The words penetrated to her innermost consciousness, cleaving their way
sheer through the fog of doubt and mistrust and pride as the sharp
blade of the surgeon's knife cuts deep into a festering wound. And
before their clarifying, essential truth, Diana's soul recoiled in dumb
dismay.
No, she hadn't known what love meant--love, which, with an exquisite
unreasonableness, believes when there is ground for doubt--hadn't
understood it as even this cynical, bitter-tongued Russian understood
it. And she recognised the scorn on Olga's white, contemptuous face as
the unlovely sheath of an ideal of love immeasurably beyond her own
achieving.
The vision of Culver Point faded away, and an impalpable wall of
darkness seemed to close about her. Dimly, as though it were some one
else's voice speaking, she heard herself say slowly:--
"I thought I loved him." Then, after a pause, "Will you go? Please
go. I should like to be . . . quiet . . . a little while."

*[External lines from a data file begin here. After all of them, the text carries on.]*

Lemma create_activate_ok src w r w' : dmc ∉ cache_list w -> ad_dmc w = true -> ad_src w = true -> ad_ssd w = true ->
  create_activate dmc jiffies systime src w = Some (r, w') ->
  (r = 0 /\ installed w w') \/ (r <> 0 /\ released w w').
Proof.
  intros Hnew Hd Hs Hss. unfold create_activate.
  assert (H1 : step_keeps same_outside (ad_upd (fun d => set_sysctl_active (create_sysctl (sysctl_active d)) d) ;; ad_upd (set_clean_index 0) ;; ad_upd (set_nr_ios 0))) by outside.
  unfold bind at 1. destruct (ad_upd _ w) as [[[] w1]|] eqn:E1; [|done]. unfold bind at 1. destruct (ad_upd _ w1) as [[[] w2]|] eqn:E2; [|done].
  unfold bind at 1. destruct (ad_upd _ w2) as [[[] w3]|] eqn:E3; [|done].
  assert (S3 : same_outside w w3) by (eapply (H1 w); unfold bind; rewrite E1, E2; exact E3). clear H1 E1 E2 E3.
  mrun. set (w4 := set_cache_list (dmc :: cache_list w3) w3).
  unfold bind at 1. destruct (ad_conf_run _ w4) as [[[] w5]|] eqn:E5; [|done]. unfold bind at 1. destruct (ad_upd cache_built w5) as [[[] w6]|] eqn:E6; [|done].
  unfold bind at 1. destruct (adm_run (ct_run eio_procfs_ctr) w6) as [[[] w7]|] eqn:E7; [|done].
  apply adm_run_outside in E5, E6, E7. assert (S7 : same_outside w4 w7) by (do 2 (etrans; [eassumption|]); done). clear E5 E6 E7.
  mrun. unfold bind at 1, ad_on_ttc at 1. destruct (eio_ttc_activate _ _ _ _) as [[e t]|] eqn:Ea; [|done].
  destruct S3 as [A1 A2 A3 A4 A5], S7 as [B1 B2 B3 B4 B5]. cbn in B1, B2, B3, B4, B5.
  destruct (Z.eqb_spec e 0) as [->|Hne]; cbn [negb].
  - intros [= <- <-]. left. split; [done|]. split_and!; cbn; [congruence..|]. eexists _, _. unfold id in Ea. rewrite B1, A1 in Ea. exact Ea.
  - intros Hb. apply bad6_ok in Hb as (-> & C1 & C2 & C3 & C4 & C5). right. split; [done|]. apply activate_refused in Ea; [|done]. cbn in C1, C2. unfold id in Ea.
    split; [congruence| |done..]. rewrite C2, B2, A2. cbn. rewrite Z.eqb_refl. cbn. by apply filter_ne_id.
Qed.

(** the names do not count *)
Lemma create_opened_ok src ssd q s w r w' : dmc ∉ cache_list w -> ad_dmc w = true -> ad_src w = true -> ad_ssd w = true ->
  create_opened cr dmc sizeof_cache_set jiffies systime src ssd q s w = Some (r, w') ->
  (r = 0 /\ installed w w') \/ released w w'.
Proof.
  intros Hnew Hd Hs Hss. unfold create_opened. case_bool_decide as Hname; [intros [_ H]%bad3_ok; by right|].
  unfold bind at 1. destruct (ad_conf_run _ w) as [[[] w1]|] eqn:E1; [|done]. unfold bind at 1. destruct (ad_upd _ w1) as [[[] w2]|] eqn:E2; [|done].
  apply adm_run_outside in E1, E2. assert (S2 : same_outside w w2) by by etrans. clear E1 E2. mrun.
  match goal with |- (if ?b then _ else _) _ = _ -> _ => destruct b end.
  { intros [_ []]%bad3_ok. right. destruct S2. split; congruence. }
  unfold bind at 1. destruct (ad_upd _ w2) as [[[] w3]|] eqn:E3; [|done]. apply adm_run_outside in E3. mrun.
  set (w4 := set_ad_callback_q q _). assert (S4 : same_outside w w4) by (etrans; [exact S2|]; etrans; [exact E3|]; done). clearbody w4. clear E3.
  destruct q; cbn [negb]; [|intros [_ []]%bad3_ok; right; destruct S4; split; congruence].
  match goal with |- bind ?a ?k _ = _ -> _ => assert (Hk : step_keeps same_outside a) by outside; unfold bind at 1; destruct (a w4) as [[[] w5]|] eqn:E5; [|done]; apply Hk in E5; clear Hk end.
  match goal with |- bind ?a ?k _ = _ -> _ => assert (Hk : step_keeps same_outside a) by outside; unfold bind at 1; destruct (a w5) as [[r6 w6]|] eqn:E6; [|done]; apply Hk in E6; clear Hk end.
  match goal with |- bind ?a ?k _ = _ -> _ => assert (Hk : step_keeps same_outside a) by outside; unfold bind at 1; destruct (a w6) as [[r7 w7]|] eqn:E7; [|done]; apply Hk in E7; clear Hk end.
  assert (S7 : same_outside w w7) by (do 3 (etrans; [eassumption|]); done). clear S4 E5 E6 E7. destruct S7 as [A1 A2 A3 A4 A5].
  destruct r7 as [error|].
  - intros [_ []]%bad3_ok. right. split; congruence.
  - intros [[-> (B1 & B2 & B3 & B4 & n & b & B5)]|[_ []]]%create_activate_ok; [left|right|congruence..].
    + split; [done|]. split_and!; [congruence..|]. exists n, b. by rewrite <-A1.
    + split; congruence.
Qed.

For a moment Olga gazed down at her, eagerly, almost hungrily, as
though silently beseeching her. Then, still silently, she went away.
Diana sat very still. Above her, the gay-coloured Chinese lanterns
swayed to and fro in the little breeze that drifted up the street, and
above again, far off in the sombre sky, the stars looked
down--pitiless, unmoved, as they have looked down through all the ages
upon the pigmy joys and sufferings of humanity.